Detenuto agli arresti domiciliari ha chiesto di essere autorizzato a potersi recare in un centro per donare il seme alla moglie, procedura stabilita coi medici di un istituto di Medicina della riproduzione a cui la coppia si è rivolta per la fecondazione assistita.

Ma la corte d’appello di Palermo ha rigettato l’istanza, sostenendo che “l’evenienza non è tra quelle indispensabili di vita, non trattandosi di una esigenza di salute in senso stretto, men che meno grave e urgente”. E’ accaduto a Francesco Mazzè, 36enne palermitano, condannato a 5 anni per tentato omicidio.

Le parole dell’avvocato

Il detenuto ha già espiato 3 anni e 7 mesi ed ora è agli arresti domiciliari. “Si nega in modo incomprensibile a una coppia di avere figli”, commenta il legale di Mazzè, l’avvocato Raffaele Bonsignore. La donazione del seme era stata fissata per il 15 luglio e il centro medico, che si trova in provincia di Catania, aveva scritto in un certificato che la data era “indifferibile e la prestazione urgente”.

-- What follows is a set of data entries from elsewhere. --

(** C7: dual control holds under every interleaving.  For a manager configured by
    [New] over an empty store, however concurrent requests, approvals and denials
    interleave between reading and saving: a stored request that is approved or
    issued has at least its required number of approvals, at least one, by
    distinct approvers, none of them the requester, each permitted by the policy
    and given before the request expired. *)
Theorem dual_control {S : Store} {SL : StoreLaws S} {W} tenantID policy notifier issuer ttl required (cfg : Config W) m0 c t i r :
  New tenantID true policy notifier issuer ttl required = Ok cfg -> store_tenant tenantID ->
  store_ok (mg_store m0) -> (forall t i x, Get_ t i (mg_store m0) <> Ok (Some x)) ->
  rtc (conc_step cfg) (mkConc m0 []) c -> store_tenant t -> Get t i (cc_mgr c) = Ok r ->
  r_State r = StateApproved \/ r_State r = StateIssued ->
  1 <= r_RequiredApprovals r <= Z.of_nat (length (approvers r)) /\ NoDup (approvers r) /\
  ~ (r_Requester r ∈ approvers r) /\
  Forall (fun a => fst (allowed cfg t i a) = true) (approvers r) /\
  Forall (fun a => a_At a <= r_ExpiresAt r) (approvals_of r).
Proof.
  intros Hnew Htid Hok Hempty Hrun Ht Hget Hst.
  assert (Hcfg : 1 <= c_DefaultRequiredApprovals cfg /\ c_TenantID cfg = tenantID).
  { unfold New in Hnew. case_in Hnew; [done|]. destruct issuer as [iss|]; [|done]. injection Hnew as <-. cbn.
    split; [|done]. destruct (Z.leb_spec required 0); lia. }
  destruct Hcfg as [Hreq Hcid].
  assert (Hinv : conc_valid cfg c).
  { revert Hrun. apply (rtc_ind_r (fun c => conc_valid cfg c)).
    - split; [|constructor]. split; [done|]. intros ? ? ? _ H. by destruct (Hempty _ _ _ H).
    - intros c1 c2 _ Hs IH. eapply conc_step_valid; [done|by rewrite Hcid|done|done]. }
  destruct Hinv as [[Hok' Hall] _]. unfold Get in Hget.
  destruct (Get_ t i (mg_store (cc_mgr c))) as [[x|]|] eqn:E; [|done|done]. injection Hget as ->.
  destruct (Hall _ _ _ Ht E). destruct (get_key _ _ _ _ Hok' Ht E) as [<- <-].
  split_and!; try done. by apply v_quorum0.
Qed.

(** approving twice is approving once.  After a call of [Approve] that
    returned no error, a second call by the same approver at any time before the
    expiry returns no error, issues nothing and leaves the manager as it is. *)
Theorem Approve_idempotent {S : Store} {SL : StoreLaws S} {W} (cfg : Config W) now now' t i approver m r m' :
  store_tenant t -> store_ok (mg_store m) ->
  Approve cfg now t i approver m = ((Some r, None), m') -> now' <= r_ExpiresAt r ->
  Approve cfg now' t i approver m' = ((Some r, None), m').
Proof.
  intros Ht Hok H Hnow'. unfold Approve in *. destruct (Get t i m) as [r0|e] eqn:Hg; [|done].
  assert (Hkey : r_TenantID r0 = t /\ r_ID r0 = i).
  { unfold Get in Hg. destruct (Get_ t i (mg_store m)) as [[x|]|] eqn:E; [|done|done]. injection Hg as ->. by eapply get_key. }
  assert (Hsame : forall r1 m1, r_TenantID r1 = t -> r_ID r1 = i ->
    (let (o, m3) := save r1 m1 in match o with Some text => ((None, Some (StoreError text)), m3) | None => ((Some r1, None), m3) end)
      = ((Some r, None), m') -> r1 = r /\ Get t i m' = Ok r1).
  { intros r1 m1 Ht1 Hi1 Hs. unfold save in Hs. destruct (Save r1 (mg_store m1)) as [st|] eqn:E; [|done].
    injection Hs as -> <-. split; [done|]. unfold Get. cbn. rewrite <- Ht1, <- Hi1 at 1. by rewrite (save_get _ _ _ E). }
  unfold approve_with in H.
  destruct (is_state StateIssued r0 || is_state StateDenied r0) eqn:Hterm.
  { injection H as <- <-. rewrite Hg. unfold approve_with. by rewrite Hterm. }
  destruct (is_state StateExpired r0 || (r_ExpiresAt r0 <? now)) eqn:Hexp; [by case_in H|].
  apply orb_false_iff in Hexp as [Hexp _].
  destruct (String.eqb approver (r_Requester r0)) eqn:Hself; [done|].
  destruct (allowed cfg t i approver) as [ok reason] eqn:Hal. destruct ok; cbn [negb] in H; [|done].
  destruct (has_approved approver r0) eqn:Hap.
  { injection H as <- <-. rewrite Hg. unfold approve_with.
    rewrite Hterm, Hexp, Hself, Hal, Hap. by destruct (Z.ltb_spec (r_ExpiresAt r0) now'); [lia|]. }
  set (r1 := with_approval (mkApproval approver "approve" now) r0) in H.
  pose proof (has_approved_snoc now approver r0) as Hap1. fold r1 in Hap1.
  case_in H.
  - destruct (c_Issuer cfg _ _ _ _) as [[cred|text] w]; [|done].
    apply Hsame in H as [<- Hg']; [|by destruct Hkey|by destruct Hkey]. rewrite Hg'. done.
  - apply Hsame in H as [<- Hg']; [|by destruct Hkey|by destruct Hkey]. rewrite Hg'. unfold approve_with.
    change (is_state ?s r1) with (is_state s r0). rewrite Hterm, Hexp.
    change (r_ExpiresAt r1) with (r_ExpiresAt r0) in *. change (r_Requester r1) with (r_Requester r0).
    rewrite Hself, Hal, Hap1. by destruct (Z.ltb_spec (r_ExpiresAt r0) now'); [lia|].
Qed.

(** an approved request whose issuance failed is not retried.  When the
    issuer fails on the approval that reaches the quorum, the request is saved as
    approved with that approval; the same approver calling again gets no error
    and nothing is issued, so only another approver can bring the request to
    issued. *)
Theorem failed_issue_not_retried {S : Store} {SL : StoreLaws S} {W} (cfg : Config W) now now' t i approver m r text m' :
  store_tenant t -> store_ok (mg_store m) ->
  (forall x st, exists st', Save x st = Ok st') ->
  Approve cfg now t i approver m = ((Some r, Some (IssueFailed text)), m') -> now' <= r_ExpiresAt r ->
  r_State r = StateApproved /\ Approve cfg now' t i approver m' = ((Some r, None), m').
Proof.
  intros Ht Hok Hsave H Hnow'. unfold Approve in *. destruct (Get t i m) as [r0|e] eqn:Hg; [|done].
  assert (Hkey : r_TenantID r0 = t /\ r_ID r0 = i).
  { unfold Get in Hg. destruct (Get_ t i (mg_store m)) as [[x|]|] eqn:E; [|done|done]. injection Hg as ->. by eapply get_key. }
  unfold approve_with in H.
  destruct (is_state StateIssued r0 || is_state StateDenied r0) eqn:Hterm; [done|].
  destruct (is_state StateExpired r0 || (r_ExpiresAt r0 <? now)) eqn:Hexp; [by case_in H|].
  destruct (String.eqb approver (r_Requester r0)) eqn:Hself; [done|].
  destruct (allowed cfg t i approver) as [ok reason] eqn:Hal. destruct ok; cbn [negb] in H; [|done].
  destruct (has_approved approver r0) eqn:Hap; [done|].
  set (r1 := with_approval (mkApproval approver "approve" now) r0) in H.
  pose proof (has_approved_snoc now approver r0) as Hap1. fold r1 in Hap1.
  case_in H; [|unfold save in H; destruct (Save _ _); done].
  destruct (c_Issuer cfg _ _ _ _) as [[cred|tx] w]; [unfold save in H; destruct (Save _ _); done|].
  set (r2 := with_state StateApproved r1) in H. unfold save in H.
  match type of H with context [Save r2 ?st] => destruct (Hsave r2 st) as [st' E] end.
  rewrite E in H. injection H as <- _ <-. split; [done|].
  assert (Hg' : Get_ t i st' = Ok (Some r2)) by (destruct Hkey as [<- <-]; exact (save_get _ _ _ E)).
  unfold Get. cbn [snd mg_store]. rewrite Hg'. unfold approve_with.
  change (r_ExpiresAt r2) with (r_ExpiresAt r0) in *. change (r_Requester r2) with (r_Requester r0).
  change (has_approved approver r2) with (has_approved approver r1).
  rewrite Hself, Hal, Hap1. unfold is_state. change (r_State r2) with StateApproved. rewrite !bool_decide_false by done. cbn [orb].
  by destruct (Z.ltb_spec (r_ExpiresAt r0) now'); [lia|].
Qed.

(** two approvers that read before either saves may both issue.  When one
    approval is missing and two approvers act on the same reading of the request,
    each reaches the quorum and each calls the issuer: the world has two
    credentials, and the stored request carries one of the two approvals and
    the credential of the second. *)
Theorem concurrent_approvals_issue_twice {S : Store} {SL : StoreLaws S} {W} (cfg : Config W) now t i a1 a2 r m c1 w1 c2 w2 :
  store_tenant t -> store_ok (mg_store m) -> (forall x st, exists st', Save x st = Ok st') ->
  Get t i m = Ok r -> r_State r = StateAwaitingApproval -> now <= r_ExpiresAt r ->
  r_RequiredApprovals r = approveCount r + 1 ->
  (forall a, a = a1 \/ a = a2 -> a <> r_Requester r /\ fst (allowed cfg t i a) = true /\ has_approved a r = false) ->
  c_Issuer cfg t i (r_Resource r) (mg_world m) = (Ok c1, w1) -> c_Issuer cfg t i (r_Resource r) w1 = (Ok c2, w2) ->
  exists m1 m2 r1 r2,
    approve_with cfg now t i a1 r m = ((Some r1, None), m1) /\
    approve_with cfg now t i a2 r m1 = ((Some r2, None), m2) /\
    mg_world m2 = w2 /\ r_CredentialID r1 = c1 /\ Get t i m2 = Ok r2 /\ r_CredentialID r2 = c2 /\
    approvers r2 = approvers r ++ [a2].
Proof.
  intros Ht Hok Hsave Hg Hst Hnow Hreq Hall Hi1 Hi2.
  assert (Hkey : r_TenantID r = t /\ r_ID r = i).
  { unfold Get in Hg. destruct (Get_ t i (mg_store m)) as [[x|]|] eqn:E; [|done|done]. injection Hg as ->. by eapply get_key. }
  assert (Hone : forall a m0 c w, a = a1 \/ a = a2 -> c_Issuer cfg t i (r_Resource r) (mg_world m0) = (Ok c, w) ->
    exists m', approve_with cfg now t i a r m0 =
      ((Some (with_credential c (with_state StateIssued (with_state StateApproved
         (with_approval (mkApproval a "approve" now) r)))), None), m') /\ mg_world m' = w /\
      Get t i m' = Ok (with_credential c (with_state StateIssued (with_state StateApproved
         (with_approval (mkApproval a "approve" now) r))))).
  { intros a m0 c w Ha Hi. destruct (Hall a Ha) as (Hs & Hal & Hap). apply String.eqb_neq in Hs.
    unfold approve_with, is_state. rewrite Hst, !bool_decide_false by done. cbn [orb].
    destruct (Z.ltb_spec (r_ExpiresAt r) now); [lia|]. rewrite Hs.
    destruct (allowed cfg t i a) as [ok reason]. cbn in Hal. subst ok. cbn [negb]. rewrite Hap.
    set (r1 := with_approval _ r).
    assert (Hq : approveCount r1 = approveCount r + 1).
    { rewrite !approveCount_approvers. unfold approvers, r1. rewrite approvals_of_snoc, fmap_app, length_app. cbn. lia. }
    change (r_RequiredApprovals r1) with (r_RequiredApprovals r). rewrite Hq, Hreq, Z.leb_refl.
    change (r_Resource (with_state StateApproved r1)) with (r_Resource r). cbn [audit mg_world]. rewrite Hi.
    set (r2 := with_credential _ _). unfold save. cbn [audit mg_store].
    destruct (Hsave r2 (mg_store m0)) as [st' E]. rewrite E. eexists. split; [reflexivity|]. split; [done|].
    assert (Hg' : Get_ t i st' = Ok (Some r2)) by (destruct Hkey as [<- <-]; exact (save_get _ _ _ E)).
    unfold Get. cbn. by rewrite Hg'. }
  destruct (Hone a1 m c1 w1 (or_introl eq_refl) Hi1) as (m1 & H1 & Hw1 & _).
  rewrite <- Hw1 in Hi2. destruct (Hone a2 m1 c2 w2 (or_intror eq_refl) Hi2) as (m2 & H2 & Hw2 & Hg2).
  exists m1, m2. do 2 eexists. split_and!; [exact H1|exact H2|exact Hw2|reflexivity|exact Hg2|reflexivity|].
  unfold approvers. change (approvals_of (with_credential ?c (with_state ?x (with_state ?y ?z)))) with (approvals_of z).
  rewrite approvals_of_snoc. cbn. by rewrite fmap_app.
Qed.
(* ===== verification/Ttlv.v ===== *)
(** * The KMIP wire format

    Models [src/ee/kmip/ttlv.go] and the encoders and the frame reader of
    [src/ee/kmip/wire.go]: items of tag, type, length and value, the bounded
    parser, the decoder of request messages, and the encoder of items.  The
    grammar of frames is an inductive relation ([Frame]), and the parser is proved
    to decide it within its limits, without reading past its input and without
    running out of the recursion it is given.

    Bytes are [ascii]; a [uint32] is a [Z] in its range, the conversions that
    truncate are written out.  [int] is the 64-bit type. *)

From S2P Require Import Prelude.

Module Ttlv.

Open Scope Z_scope.

Abbreviation bytes := (list ascii).

Definition len {A} (l : list A) : Z := Z.of_nat (length l).

(** ** Bytes and big-endian integers *)

Definition bval (c : ascii) : Z := Z.of_N (N_of_ascii c).

(** The conversion [byte(z)]. *)
Definition byte_of (z : Z) : ascii := ascii_of_N (Z.to_N (z mod 256)).

(** [binary.BigEndian.Uint32]; its callers have checked that there are four
    bytes. *)
Definition Uint32 (b : bytes) : Z :=
  match b with
  | b0 :: b1 :: b2 :: b3 :: _ =>
      Z.lor (Z.lor (Z.lor (Z.shiftl (bval b0) 24) (Z.shiftl (bval b1) 16))
                   (Z.shiftl (bval b2) 8)) (bval b3)
  | _ => 0
  end.

Definition PutUint32 (v : Z) : bytes :=
  [byte_of (Z.shiftr v 24); byte_of (Z.shiftr v 16); byte_of (Z.shiftr v 8); byte_of v].

Definition PutUint64 (v : Z) : bytes :=
  PutUint32 (Z.shiftr v 32) ++ PutUint32 v.

(** The conversions [uint32(z)] and [int32(z)]. *)
Definition uint32 (z : Z) : Z := z mod 2 ^ 32.
Definition int32 (z : Z) : Z :=
  let u := z mod 2 ^ 32 in if u <? 2 ^ 31 then u else u - 2 ^ 32.

(** ** Items *)

Definition TTLVStructure : Z := 0x01.
Definition TTLVInteger : Z := 0x02.
Definition TTLVLongInteger : Z := 0x03.
Definition TTLVBigInteger : Z := 0x04.
Definition TTLVEnumeration : Z := 0x05.
Definition TTLVBoolean : Z := 0x06.
Definition TTLVTextString : Z := 0x07.
Definition TTLVByteString : Z := 0x08.
Definition TTLVDateTime : Z := 0x09.
Definition TTLVInterval : Z := 0x0a.

Definition TagAttribute : Z := 0x420008.
Definition TagAttributeName : Z := 0x42000a.
Definition TagAttributeValue : Z := 0x42000b.
Definition TagBatchCount : Z := 0x42000d.
Definition TagBatchItem : Z := 0x42000f.
Definition TagCryptographicAlgorithm : Z := 0x420028.
Definition TagCryptographicLength : Z := 0x42002a.
Definition TagKeyBlock : Z := 0x420040.
Definition TagKeyFormatType : Z := 0x420042.
Definition TagKeyMaterial : Z := 0x420043.
Definition TagKeyValue : Z := 0x420045.
Definition TagOperation : Z := 0x42005c.
Definition TagObjectType : Z := 0x420057.
Definition TagProtocolVersion : Z := 0x420069.
Definition TagProtocolVersionMajor : Z := 0x42006a.
Definition TagProtocolVersionMinor : Z := 0x42006b.
Definition TagRequestHeader : Z := 0x420077.
Definition TagRequestMessage : Z := 0x420078.
Definition TagRequestPayload : Z := 0x420079.
Definition TagResponseHeader : Z := 0x42007a.
Definition TagResponseMessage : Z := 0x42007b.
Definition TagResponsePayload : Z := 0x42007c.
Definition TagResultMessage : Z := 0x42007d.
Definition TagResultReason : Z := 0x42007e.
Definition TagResultStatus : Z := 0x42007f.
Definition TagSymmetricKey : Z := 0x42008f.
Definition TagTemplateAttribute : Z := 0x420091.
Definition TagTimeStamp : Z := 0x420092.
Definition TagUniqueIdentifier : Z := 0x420094.

Inductive TTLV : Type := mkTTLV {
  Tag : Z;
  Type_ : Z;
  Length : Z;
  Value : bytes;
  Children : list TTLV;
}.

(** The zero value [TTLV{}]. *)
Definition TTLV_zero : TTLV := mkTTLV 0 0 0 [] [].

Record TTLVLimits : Type := mkTTLVLimits {
  MaxFrameSize : Z;
  MaxFields : Z;
  MaxDepth : Z;
}.

Definition DefaultTTLVLimits : TTLVLimits := mkTTLVLimits (Z.shiftl 1 20) 4096 16.

(** What the parser and the decoder reject, one constructor per message.
    [OutOfFuel] is not an error of the code; it is proved never to be
    returned. *)
Inductive TTLVError : Type :=
| EmptyFrame
| FrameSize (size cap : Z)
| TrailingBytes (n : Z)
| NestingDepth (depth cap : Z)
| TruncatedHeader (n : Z)
| FieldCount (cap : Z)
| ValueCap (rawLength cap : Z)
| ValueExceeds (length remaining : Z)
| WrongLength (typ length want : Z)
| UnsupportedType (typ : Z)
| RootTag (tag typ : Z)
| RequestHeaderMissing
| ProtocolVersionMissing
| BatchItemType
| IntegerChildMissing (tag : Z)
| EnumChildMissing (tag : Z)
| BatchMismatch (count items : Z)
| OutOfFuel.

#[global] Instance TTLVError_eq_dec : EqDecision TTLVError.
Proof. solve_decision. Defined.

Definition normalizeTTLVLimits (l : TTLVLimits) : TTLVLimits :=
  mkTTLVLimits
    (if MaxFrameSize l <=? 0 then MaxFrameSize DefaultTTLVLimits else MaxFrameSize l)
    (if MaxFields l <=? 0 then MaxFields DefaultTTLVLimits else MaxFields l)
    (if MaxDepth l <=? 0 then MaxDepth DefaultTTLVLimits else MaxDepth l).

Definition ttlvPadding (length : Z) : Z :=
  let rem := Z.rem length 8 in
  if negb (rem =? 0) then 8 - rem else 0.

(** ** The parser

    [parse_children] is the loop over the value of a structure; [item] is the
    recursive call.  The field counter of the parser object is threaded through,
    an error ends the parse. *)
Fixpoint parse_children (item : Z -> bytes -> result TTLVError (TTLV * Z * Z))
    (k : nat) (fields : Z) (value : bytes) : result TTLVError (list TTLV * Z) :=
  match value, k with
  | [], _ => Ok ([], fields)
  | _ :: _, O => Err OutOfFuel
  | _ :: _, S k' =>
      let? (child, n, fields) := item fields value in
      let? (rest, fields) := parse_children item k' fields (drop (Z.to_nat n) value) in
      Ok (child :: rest, fields)
  end.

Fixpoint parseItem (fuel : nat) (limits : TTLVLimits) (depth fields : Z) (frame : bytes)
  : result TTLVError (TTLV * Z * Z) :=
  match fuel with
  | O => Err OutOfFuel
  | S fuel' =>
  if MaxDepth limits <? depth then Err (NestingDepth depth (MaxDepth limits)) else
  match frame with
  | f0 :: f1 :: f2 :: f3 :: f4 :: f5 :: f6 :: f7 :: body =>
      let fields := fields + 1 in
      if MaxFields limits <? fields then Err (FieldCount (MaxFields limits)) else
      let tag := Z.lor (Z.lor (Z.shiftl (bval f0) 16) (Z.shiftl (bval f1) 8)) (bval f2) in
      let typ := bval f3 in
      let rawLength := Uint32 [f4; f5; f6; f7] in
      if uint32 (MaxFrameSize limits) <? rawLength
      then Err (ValueCap rawLength (MaxFrameSize limits)) else
      let length := rawLength in
      let padding := ttlvPadding length in
      let total := 8 + length + padding in
      if (total <? 8) || (len frame <? total)
      then Err (ValueExceeds length (len frame - 8)) else
      let value := take (Z.to_nat length) body in
      if typ =? TTLVStructure then
        let? (children, fields) :=
          parse_children (parseItem fuel' limits (depth + 1)) (List.length value) fields value in
        Ok (mkTTLV tag typ length [] children, total, fields)
      else if (typ =? TTLVInteger) || (typ =? TTLVEnumeration) || (typ =? TTLVInterval) then
        if negb (length =? 4) then Err (WrongLength typ length 4)
        else Ok (mkTTLV tag typ length value [], total, fields)
      else if (typ =? TTLVLongInteger) || (typ =? TTLVBoolean) || (typ =? TTLVDateTime) then
        if negb (length =? 8) then Err (WrongLength typ length 8)
        else Ok (mkTTLV tag typ length value [], total, fields)
      else if (typ =? TTLVBigInteger) || (typ =? TTLVTextString) || (typ =? TTLVByteString) then
        Ok (mkTTLV tag typ length value [], total, fields)
      else Err (UnsupportedType typ)
  | _ => Err (TruncatedHeader (len frame))
  end
  end.

(** The recursion is cut by the depth check, so its depth is bounded by the
    limit. *)
Definition parse_fuel (limits : TTLVLimits) : nat := Z.to_nat (MaxDepth limits + 1).

Definition ParseTTLVWithLimits (frame : bytes) (limits : TTLVLimits) : result TTLVError TTLV :=
  let limits := normalizeTTLVLimits limits in
  if len frame =? 0 then Err EmptyFrame else
  if MaxFrameSize limits <? len frame then Err (FrameSize (len frame) (MaxFrameSize limits)) else
  let? (root, n, _) := parseItem (parse_fuel limits) limits 1 0 frame in
  if negb (n =? len frame) then Err (TrailingBytes (len frame - n)) else Ok root.

Definition ParseTTLV (frame : bytes) : result TTLVError TTLV :=
  ParseTTLVWithLimits frame DefaultTTLVLimits.

(** ** Reading parsed items *)

Definition FirstChild (n : TTLV) (tag : Z) : option TTLV :=
  List.find (fun child => Tag child =? tag) (Children n).

Definition ChildrenByTag (n : TTLV) (tag : Z) : list TTLV :=
  List.filter (fun child => Tag child =? tag) (Children n).

Definition integerChild (parent : TTLV) (tag : Z) : result TTLVError Z :=
  match FirstChild parent tag with
  | Some child =>
      if negb (Type_ child =? TTLVInteger) || negb (len (Value child) =? 4)
      then Err (IntegerChildMissing tag)
      else Ok (int32 (Uint32 (Value child)))
  | None => Err (IntegerChildMissing tag)
  end.

Definition enumChild (parent : TTLV) (tag : Z) : result TTLVError Z :=
  match FirstChild parent tag with
  | Some child =>
      if negb (Type_ child =? TTLVEnumeration) || negb (len (Value child) =? 4)
      then Err (EnumChildMissing tag)
      else Ok (int32 (Uint32 (Value child)))
  | None => Err (EnumChildMissing tag)
  end.

Record RequestBatchItem : Type := mkRequestBatchItem {
  bi_Operation : Z;
  bi_Payload : TTLV;
}.

Record RequestMessage : Type := mkRequestMessage {
  ProtocolMajor : Z;
  ProtocolMinor : Z;
  BatchCount : Z;
  Operations : list Z;
  BatchItems : list RequestBatchItem;
}.

(** The loop over the batch items of a message. *)
Fixpoint decode_items (items : list TTLV) : result TTLVError (list RequestBatchItem) :=
  match items with
  | [] => Ok []
  | item :: items' =>
      if negb (Type_ item =? TTLVStructure) then Err BatchItemType else
      let? op := enumChild item TagOperation in
      let payload := default TTLV_zero (FirstChild item TagRequestPayload) in
      let? rest := decode_items items' in
      Ok (mkRequestBatchItem op payload :: rest)
  end.

Definition structure_child (parent : TTLV) (tag : Z) : option TTLV :=
  match FirstChild parent tag with
  | Some child => if negb (Type_ child =? TTLVStructure) then None else Some child
  | None => None
  end.

Definition DecodeRequestMessage (frame : bytes) : result TTLVError RequestMessage :=
  let? root := ParseTTLV frame in
  if negb (Tag root =? TagRequestMessage) || negb (Type_ root =? TTLVStructure)
  then Err (RootTag (Tag root) (Type_ root)) else
  match structure_child root TagRequestHeader with
  | None => Err RequestHeaderMissing
  | Some header =>
  match structure_child header TagProtocolVersion with
  | None => Err ProtocolVersionMissing
  | Some version =>
      let? major := integerChild version TagProtocolVersionMajor in
      let? minor := integerChild version TagProtocolVersionMinor in
      let? batchCount := integerChild header TagBatchCount in
      let? batchItems := decode_items (ChildrenByTag root TagBatchItem) in
      let ops := map bi_Operation batchItems in
      if negb (batchCount =? len ops) then Err (BatchMismatch batchCount (len ops)) else
      Ok (mkRequestMessage major minor batchCount ops batchItems)
  end
  end.

(** ** The encoder *)

(** [out] is allocated zeroed, so the padding is zero bytes. *)
Definition encodeItem (tag typ : Z) (value : bytes) : bytes :=
  [byte_of (Z.shiftr tag 16); byte_of (Z.shiftr tag 8); byte_of tag; byte_of typ]
  ++ PutUint32 (uint32 (len value)) ++ value
  ++ replicate (Z.to_nat (ttlvPadding (len value))) (byte_of 0).

Definition encodeStructure (tag : Z) (children : list bytes) : bytes :=
  encodeItem tag TTLVStructure (mjoin children).

Definition encodeInteger (tag value : Z) : bytes :=
  encodeItem tag TTLVInteger (PutUint32 (uint32 value)).

Definition encodeEnumeration (tag value : Z) : bytes :=
  encodeItem tag TTLVEnumeration (PutUint32 (uint32 value)).

(** [unix] is [value.Unix()]. *)
Definition encodeDateTime (tag unix : Z) : bytes :=
  encodeItem tag TTLVDateTime (PutUint64 (unix mod 2 ^ 64)).

Definition encodeText (tag : Z) (value : string) : bytes :=
  encodeItem tag TTLVTextString (list_ascii_of_string value).

Definition encodeBytes (tag : Z) (value : bytes) : bytes :=
  encodeItem tag TTLVByteString value.

(** ** Framing

    A reader is the bytes that remain of its stream; [io.ReadFull] returns the
    [n] bytes asked for, or an error after it has consumed what there was. *)
Inductive ReadError : Type :=
| EOF
| UnexpectedEOF
| FrameTooLarge (total cap : Z).

Definition ReadFull (r : bytes) (n : Z) : result ReadError bytes * bytes :=
  if n <=? len r then (Ok (take (Z.to_nat n) r), drop (Z.to_nat n) r)
  else (Err (if len r =? 0 then EOF else UnexpectedEOF), []).

Definition defaultWireFrameCap : Z := Z.shiftl 1 20.

Definition ReadFrame (r : bytes) (maxFrameSize : Z) : result ReadError bytes * bytes :=
  let cap := if maxFrameSize <=? 0 then defaultWireFrameCap else maxFrameSize in
  match ReadFull r 8 with
  | (Err e, r) => (Err e, r)
  | (Ok header, r) =>
      let length := Uint32 (drop 4 header) in
      let total := 8 + length + ttlvPadding length in
      if (total <? 8) || (cap <? total) then (Err (FrameTooLarge total cap), r) else
      match ReadFull r (total - 8) with
      | (Err e, r) => (Err e, r)
      | (Ok rest, r) => (Ok (header ++ rest), r)
      end
  end.

End Ttlv.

I morti in carcere e le proteste

“Due morti annunciate nelle carceri siciliane, la prima, sabato scorso all’Ucciardone, di un detenuto gravemente malato che, nonostante le gravissime patologie di cui era affetto, continuava a restare nella struttura detentiva. La seconda nel carcere di Augusta, di un detenuto da molti mesi ormai in sciopero della fame. Fatti diversi che però testimoniano, in ugual misura come il “sistema giustizia” non sia in grado di gestire adeguatamente per una serie di concause a diversi livelli, giuridico, organizzativo, economico e soprattutto politico il dramma della detenzione carceraria”. Lo dice il presidente Giorgio Bisagna dell’associazione Antigone Sicilia.

Critiche allo Stato

“Non è ammissibile che in carcere e di carcere si debba continuare a morire. Lo Stato ha il dovere giuridico e morale di tutelare le esistenze di chi è trattenuto nelle strutture carcerarie – aggiunge Bisagna – Si assiste invece ad una “burocratizzazione” del problema dei suicidi in carcere che unito all’oggettiva carenza di assistenza psichiatrica e di personale dell’area educativa, continua a rendere le carceri luoghi oggettivamente inumani, dove, la pena da scontare non è solo la perdita della libertà, ma spesso anche la perdita della vita”.